**WORK TASK**
Each line of the listing below that includes "extraCmd" should be reported.

**RECORDS TO USE**
Lemma ExecuteIn_frame osArgs environ c w :
  inFrame mem mem' s0 c ->
  ExecuteIn osArgs environ mem' c w = ExecuteIn osArgs environ mem c w.
Proof.
  intros Hc. unfold ExecuteIn. destruct osArgs as [|arg0 args]; [reflexivity|].
  rewrite routeIn_frame by exact Hc.
  destruct (routeIn mem (CmdMem.setExecutedAs c arg0) args)
    as [e|[t rest]] eqn:Hr; [reflexivity|].
  apply routeIn_childless in Hr.
  rewrite (read_childless 1 mem mem' t Hr), (read_childless 1 mem mem t Hr).
  reflexivity.
Qed.

End SameUnder.

(** *** [ExecuteIn] is [Execute] on the command read from memory *)

Lemma under_trans mem c e d :
  e ∈ Slice.elems mem (CmdMem.SubCmds c) ->
  under mem (CmdMem.SubCmds e) d -> under mem (CmdMem.SubCmds c) d.
Proof.
  intros He. induction 1 as [x Hx | y x _ IH Hx].
  - eapply under_sub; [apply under_here, He | exact Hx].
  - eapply under_sub; [exact IH | exact Hx].
Qed.

Lemma find_map_name (name : string) (f : CmdMem.t -> Cmd) (l : list CmdMem.t) :
  (forall x, Cmd.Name (f x) = CmdMem.Name x) ->
  List.find (fun sub => String.eqb (Cmd.Name sub) name) (map f l)
  = f <$> List.find (fun sub => String.eqb (CmdMem.Name sub) name) l.
Proof.
  intros Hn. induction l as [|x l IH]; [reflexivity|].
  cbn [map List.find]. rewrite Hn.
  destruct (String.eqb (CmdMem.Name x) name); [reflexivity | exact IH].
Qed.

Lemma read_Name depth mem c : Cmd.Name (CmdMem.read depth mem c) = CmdMem.Name c.
Proof. destruct depth; reflexivity. Qed.

Lemma route_by_length cmd args :
  route cmd args
  = match length (Cmd.SubCmds cmd) with
    | 0 => inr (cmd, args)
    | S _ =>
        match args with
        | [] => inl (Errorf (Cmd.Name cmd ++ ": not engough arguments"))
        | subCmdName :: args' =>
            match SubCmd cmd subCmdName with
            | None =>
                inl (Errorf ("'" ++ subCmdName ++ "' is not a "
                             ++ Cmd.Name cmd ++ " command"))
            | Some subCmd => route subCmd args'
            end
        end
    end.
Proof. destruct args; cbn [route]; destruct (Cmd.SubCmds cmd); reflexivity. Qed.

(** The loop of [Execute] meets one level of subcommands for each argument
    it consumes, and one more at its end. *)
Lemma route_read mem : forall args n c,
  length args <= n ->
  Slice.wf mem (CmdMem.SubCmds c) ->
  backedUnder mem c ->
  route (CmdMem.read (S n) mem c) args
  = match routeIn mem c args with
    | inl e => inl e
    | inr (t, rest) => inr (CmdMem.read 1 mem t, rest)
    end.
Proof.
  induction args as [|a args IH]; intros n c Hn Hwf Hb;
    pose proof (elems_length mem (CmdMem.SubCmds c) Hwf) as Hlen;
    rewrite route_by_length, read_Name;
    change (Cmd.SubCmds (CmdMem.read (S n) mem c))
      with (map (CmdMem.read n mem) (Slice.elems mem (CmdMem.SubCmds c)));
    rewrite length_map, Hlen; cbn [routeIn];
    destruct (Slice.len (CmdMem.SubCmds c)) as [|k] eqn:E;
    try reflexivity;
    try (rewrite (read_childless (S n) mem mem c E),
                 (read_childless 1 mem mem c E); reflexivity).
  unfold SubCmd, SubCmdIn.
  change (Cmd.SubCmds (CmdMem.read (S n) mem c))
    with (map (CmdMem.read n mem) (Slice.elems mem (CmdMem.SubCmds c))).
  rewrite (find_map_name a (CmdMem.read n mem)) by (intros; apply read_Name).
  destruct (List.find _ (Slice.elems mem (CmdMem.SubCmds c))) as [sub|] eqn:Hf;
    [|reflexivity].
  cbn [fmap option_fmap option_map].
  assert (Hin : sub ∈ Slice.elems mem (CmdMem.SubCmds c)).
  { apply list_elem_of_In. apply List.find_some in Hf. apply Hf. }
  cbn [length] in Hn. destruct n as [|n']; [lia|].
  apply IH; [lia | apply Hb, under_here, Hin |].
  intros d Hd. apply Hb. eapply under_trans; eassumption.
Qed.

(** On a memory whose headers are backed, [ExecuteIn] is [Execute] on the
    command read as deep as there are arguments. *)
Lemma ExecuteIn_read osArgs environ mem c w :
  Slice.wf mem (CmdMem.SubCmds c) ->
  backedUnder mem c ->
  ExecuteIn osArgs environ mem c w
  = Execute osArgs environ (CmdMem.read (length osArgs) mem c) w.
Proof.
  intros Hwf Hb. unfold ExecuteIn, Execute.
  destruct osArgs as [|arg0 args]; [reflexivity|]. cbn [length].
  change (Cmd.setExecutedAs (CmdMem.read (S (length args)) mem c) arg0)
    with (CmdMem.read (S (length args)) mem (CmdMem.setExecutedAs c arg0)).
  rewrite (route_read mem args (length args)); [|lia|exact Hwf|exact Hb].
  destruct (routeIn mem (CmdMem.setExecutedAs c arg0) args) as [e|[t rest]];
    reflexivity.
Qed.

Lemma under_shared d :
  under sharedArrays (CmdMem.SubCmds sharedRoot) d ->
  d = sharedServe \/ d = CmdMem.zero.
Proof.
  induction 1 as [e He | d e _ IH He].
  - change (e ∈ [sharedServe]) in He.
    apply list_elem_of_singleton in He. left. exact He.
  - destruct IH as [-> | ->].
    + change (e ∈ [CmdMem.zero]) in He.
      apply list_elem_of_singleton in He. right. exact He.
    + change (e ∈ @nil CmdMem.t) in He. inversion He.
Qed.

(** C10 as the specification states it does not hold: [root.AddSubCmd]
    writes the second slot of the array, which [serve] shows; [Execute] on
    the root with [serve extra] failed before the call and runs [extra]
    after it. *)
Lemma AddSubCmd_shared_array_counterexample :
  ExecuteIn ["prog"; "serve"; "extra"] ∅ sharedArrays sharedRoot fresh_world
  = (Return (Some (Errorf "'extra' is not a serve command")), fresh_world)
  /\ ExecuteIn ["prog"; "serve"; "extra"] ∅
       (fst (AddSubCmd (fun n => 2 * n) sharedArrays sharedRoot extraCmd))
       sharedRoot fresh_world
     = (Return None, addEvent fresh_world (EvRun "extra"))
  /\ ~ receiverUnobserved.
Proof.
  assert (H1 : ExecuteIn ["prog"; "serve"; "extra"] ∅ sharedArrays sharedRoot
                 fresh_world
               = (Return (Some (Errorf "'extra' is not a serve command")),
                  fresh_world)) by (vm_compute; reflexivity).
  assert (H2 : ExecuteIn ["prog"; "serve"; "extra"] ∅
                 (fst (AddSubCmd (fun n => 2 * n) sharedArrays sharedRoot
                         extraCmd))
                 sharedRoot fresh_world
               = (Return None, addEvent fresh_world (EvRun "extra")))
    by (vm_compute; reflexivity).
  split; [exact H1|]. split; [exact H2|]. intros H.
  specialize (H (fun n => 2 * n) sharedArrays sharedRoot extraCmd).
  rewrite H in H2.
  - rewrite H1 in H2. discriminate H2.
  - split; [cbn; lia|]. right. exists [sharedServe; CmdMem.zero].
    split; [reflexivity | cbn; lia].
  - intros d Hd. destruct (under_shared d Hd) as [-> | ->].
    + split; [cbn; lia|]. right. exists [sharedServe; CmdMem.zero].
      split; [reflexivity | cbn; lia].
    + split; [cbn; lia|]. left. reflexivity.
Qed.
(** X2: on an empty register (a predictor built with [n = 0]) no call ever
    returns: the write to cell 0 raises IndexError unless the predictor has
    raised before, and the register stays empty. *)
Theorem empty_register_never_returns (preceptron : string → P)
    (calls : list (bool * option string)) :
  returned (run calls (init 0 preceptron)).1 = []
  ∧ global_history (run calls (init 0 preceptron)).2 = [].
Proof.
  assert (Hgen : ∀ self, global_history self = [] →
            returned (run calls self).1 = []
            ∧ global_history (run calls self).2 = []).
  { induction calls as [|[cond tag] calls IH]; intros self Hgh; [done|].
    simpl.
    destruct (call_history cond tag self) as [Hh Hr].
    assert (Hraise : ∃ e, (call cond tag self).1 = Raise e).
    { by_outcome cond tag self.
      - rewrite push_spec, Hgh. eauto.
      - simpl. eauto.
      - rewrite push_spec. simpl. rewrite Hgh. eauto. }
    destruct Hraise as [e He].
    destruct (call cond tag self) as [r self1]. simpl in *. subst r.
    rewrite Hgh in Hh.
    destruct (IH self1 Hh) as [IH1 IH2].
    destruct (run calls self1) as [rs self2]. simpl in *. done. }
  by apply Hgen.
Qed.

End RegisterProofs.

Lemma update_history_shifts_witness :
  let self := BranchPredictor.init 3 (λ _, TruePerceptron.init 3 1) in
  let out := BranchPredictor.update_history true self in
  BranchPredictor.global_history self ≠ []
  ∧ out.1 = Ok tt
  ∧ BranchPredictor.global_history out.2 = [1%Q; 0%Q; 0%Q].
Proof.
  cbv zeta. split; [discriminate|].
  destruct (update_history_shifts
              (BranchPredictor.init 3 (λ _, TruePerceptron.init 3 1)) true
              ltac:(discriminate)) as (Hok & _).
  split; [exact Hok|reflexivity].
Defined.

(** ** The table of predictors and its statistics *)

Section TableProofs.
Context {P : Type} {HP : Perceptron P} {R : Rounding}.
Import BranchPredictor.
Implicit Types (self : BranchPredictor.t P).

Ltac by_outcome cond tag self :=
  destruct (call_cases cond tag self) as [?Ht|?s ?e ?perc -> ?Hs ?Hstep
                                         |?s ?p ?perc -> ?Hs ?Hstep].

(** The push at the end of a call touches the register only. *)
Ltac after_push cond :=
  match goal with
  | |- context [((update_history cond ≫= _) ?s1).2] =>
      let H := fresh "Hpush" in
      pose proof (push_fields cond s1) as H; cbv zeta in H;
      destruct H as (?Hp1 & ?Hp2 & ?Hp3 & ?Hp4 & ?Hp5 & ?Hp6 & ?Hp7);
      rewrite ?Hp1, ?Hp2, ?Hp3, ?Hp4, ?Hp5, ?Hp6, ?Hp7
  end.

(** X3: a call leaves alone everything that belongs to another tag: its
    counters, its moving accuracy, its two logs and its predictor. *)
Theorem tags_are_independent self (condition : bool) (tag : option string)
    (s : string) :
  tag ≠ Some s →
  let self' := (call condition tag self).2 in
  dd_get 0 (total self') s = dd_get 0 (total self) s
  ∧ dd_get 0 (correct self') s = dd_get 0 (correct self) s
  ∧ moving_accuracy self' !! s = moving_accuracy self !! s
  ∧ taken_history self' !! s = taken_history self !! s
  ∧ prediction_history self' !! s = prediction_history self !! s
  ∧ perceptrons self' !! s = perceptrons self !! s.
Proof.
  intros Hne. cbv zeta.
  by_outcome condition tag self.
  - after_push condition. done.
  - assert (s0 ≠ s) by congruence.
    cbn [snd set_perceptrons set_total total correct moving_accuracy
         taken_history prediction_history perceptrons].
    rewrite dd_get_insert, decide_False, lookup_insert_ne by done. done.
  - assert (s0 ≠ s) by congruence.
    after_push condition.
    cbn [set_perceptrons record total correct moving_accuracy
         taken_history prediction_history perceptrons].
    rewrite dd_get_insert, decide_False, !lookup_insert_ne by done.
    repeat split.
    destruct (Qeq_bool (b2q condition) p); [|done].
    by rewrite dd_get_insert, decide_False.
Qed.

Lemma call_keys cond tag self s :
  is_Some (perceptrons (call cond tag self).2 !! s)
  ↔ is_Some (perceptrons self !! s) ∨ (tag = Some s ∧ s ≠ "").
Proof.
  by_outcome cond tag self.
  - after_push cond. split; [auto|]. intros [?|[-> Hs]]; [done|].
    apply truthy_false in Ht as [?|[= ->]]; done.
  - cbn [snd set_perceptrons perceptrons]. rewrite lookup_insert.
    case_decide; subst.
    + split; [auto|]. eauto.
    + split; [auto|]. intros [?|[[= ?] _]]; done.
  - after_push cond. cbn [set_perceptrons perceptrons].
    rewrite lookup_insert. case_decide; subst.
    + split; [auto|]. eauto.
    + split; [auto|]. intros [?|[[= ?] _]]; done.
Qed.

(** X4: predictors are made on first use and never removed: after a run
    the tags that have a predictor are those that had one before and the
    non-empty tags of the calls made. *)
Theorem predictors_are_the_tags_seen (calls : list (bool * option string)) :
  ∀ self s,
    is_Some (perceptrons (run calls self).2 !! s)
    ↔ is_Some (perceptrons self !! s)
      ∨ (s ≠ "" ∧ ∃ c, (c, Some s) ∈ calls).
Proof.
  induction calls as [|[cond tag] calls IH]; intros self s.
  - simpl. split; [auto|]. intros [?|[_ [c Hc]]]; [done|].
    by apply elem_of_nil in Hc.
  - simpl. pose proof (call_keys cond tag self s) as Hk.
    destruct (call cond tag self) as [r self1]. simpl in Hk.
    specialize (IH self1 s).
    destruct (run calls self1) as [rs self2]. simpl in *.
    rewrite IH, Hk. split.
    + intros [[?|[-> Hs]]|[Hs [c Hc]]]; [by left| |].
      * right. split; [done|]. exists cond. left.
      * right. split; [done|]. exists c. by right.
    + intros [?|[Hs [c Hc]]]; [by left; left|].
      apply elem_of_cons in Hc as [[= -> ->]|Hc].
      * left. right. done.
      * right. eauto.
Qed.

Lemma run_total (calls : list (bool * option string)) :
  ∀ self s,
    dd_get 0 (total (run calls self).2) s
    = dd_get 0 (total self) s
      + (if decide (s = "") then 0
         else Z.of_nat (length (conditions_tagged s calls))).
Proof.
  induction calls as [|[cond tag] calls IH]; intros self s.
  - simpl. case_decide; simpl; lia.
  - simpl. pose proof (call_total cond tag self s) as Ht.
    destruct (call cond tag self) as [r self1]. simpl in Ht.
    specialize (IH self1 s).
    destruct (run calls self1) as [rs self2]. simpl in *.
    rewrite IH, Ht. unfold conditions_tagged.
    rewrite filter_cons. cbn [snd].
    destruct (decide (s = "")) as [->|Hs].
    + destruct (decide (tag = Some "")) as [->|Hne]; [simpl; lia|].
      rewrite bool_decide_eq_false_2 by done.
      rewrite andb_false_r. lia.
    + destruct (decide (tag = Some s)) as [->|Hne].
      * rewrite bool_decide_eq_true_2 by done.
        replace (truthy (Some s)) with true
          by (symmetry; apply truthy_Some; eauto).
        rewrite fmap_cons. simpl. lia.
      * rewrite bool_decide_eq_false_2 by done.
        rewrite andb_false_r. lia.
Qed.
Lemma wp_zoom {T A} (g : S → T) p (m : M T A) s Q :
  wp m (g s) (λ a t, Q a (p t s)) → wp (zoom g p m) s Q.
Proof. unfold wp, zoom. by destruct (m (g s)) as [[a t]|]. Qed.

(** The invariant sees the elements already visited and those still to come. *)
Lemma wp_for_list {A} (I : list A → S → Prop) (l : list A) body s Q :
  I [] s →
  (∀ l1 x l2 s, l = l1 ++ x :: l2 → I l1 s → wp (body x) s (λ _ s', I (l1 ++ [x]) s')) →
  (∀ s', I l s' → Q tt s') →
  wp (for_list l body) s Q.
Proof.
  intros H0 Hstep HQ.
  enough (∀ l2 l1 s, l = l1 ++ l2 → I l1 s → wp (for_list l2 body) s Q) as Hgen
    by by apply (Hgen l []).
  induction l2 as [|x l2 IH]; intros l1 t Hl HI; simpl.
  - apply HQ. rewrite app_nil_r in Hl. by subst.
  - apply wp_bind. eapply wp_mono; [by eapply Hstep|].
    intros [] t' HI'. apply (IH (l1 ++ [x])); [|done]. by rewrite <- app_assoc.
Qed.

Lemma for_list_app {A} (l1 l2 : list A) (body : A → M S unit) s Q :
  wp (for_list l1 body) s (λ _ s', wp (for_list l2 body) s' Q) →
  wp (for_list (l1 ++ l2) body) s Q.
Proof.
  revert s. induction l1 as [|x l1 IH]; intros s H; simpl; [done|].
  apply wp_bind. simpl in H. unfold wp in *. unfold mbind, M_bind in H.
  destruct (body x s) as [[[] s']|]; [|done]. by apply IH.
Qed.

Lemma wp_for_range (I : Z → S → Prop) lo hi body s Q :
  lo ≤ hi →
  I lo s →
  (∀ i s, lo ≤ i < hi → I i s → wp (body i) s (λ _ s', I (i + 1) s')) →
  (∀ s', I hi s' → Q tt s') →
  wp (for_range lo hi body) s Q.
Proof.
  intros Hle H0 Hstep HQ. unfold for_range.
  apply (wp_for_list (λ l s, I (lo + Z.of_nat (length l)) s)).
  - simpl. by rewrite Z.add_0_r.
  - intros l1 x l2 t Hl HI.
    assert (x = lo + Z.of_nat (length l1) ∧ lo ≤ x < hi) as [-> Hx].
    { assert (seqZ lo (hi - lo) !! length l1 = Some x) as Hlk.
      { rewrite Hl. rewrite lookup_app_r by lia. by rewrite Nat.sub_diag. }
      apply lookup_seqZ in Hlk. lia. }
    eapply wp_mono; [by apply Hstep|]. intros [] t' Ht'.
    rewrite length_app; simpl. by replace (lo + Z.of_nat (length l1 + 1))
      with (lo + Z.of_nat (length l1) + 1) by lia.
  - intros t' Ht'. apply HQ. rewrite length_seqZ in Ht'.
    by replace (lo + Z.of_nat (Z.to_nat (hi - lo))) with hi in Ht' by lia.
Qed.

**EXERCISE ANSWER**
       (fst (AddSubCmd (fun n => 2 * n) sharedArrays sharedRoot extraCmd))
                         extraCmd))
  specialize (H (fun n => 2 * n) sharedArrays sharedRoot extraCmd).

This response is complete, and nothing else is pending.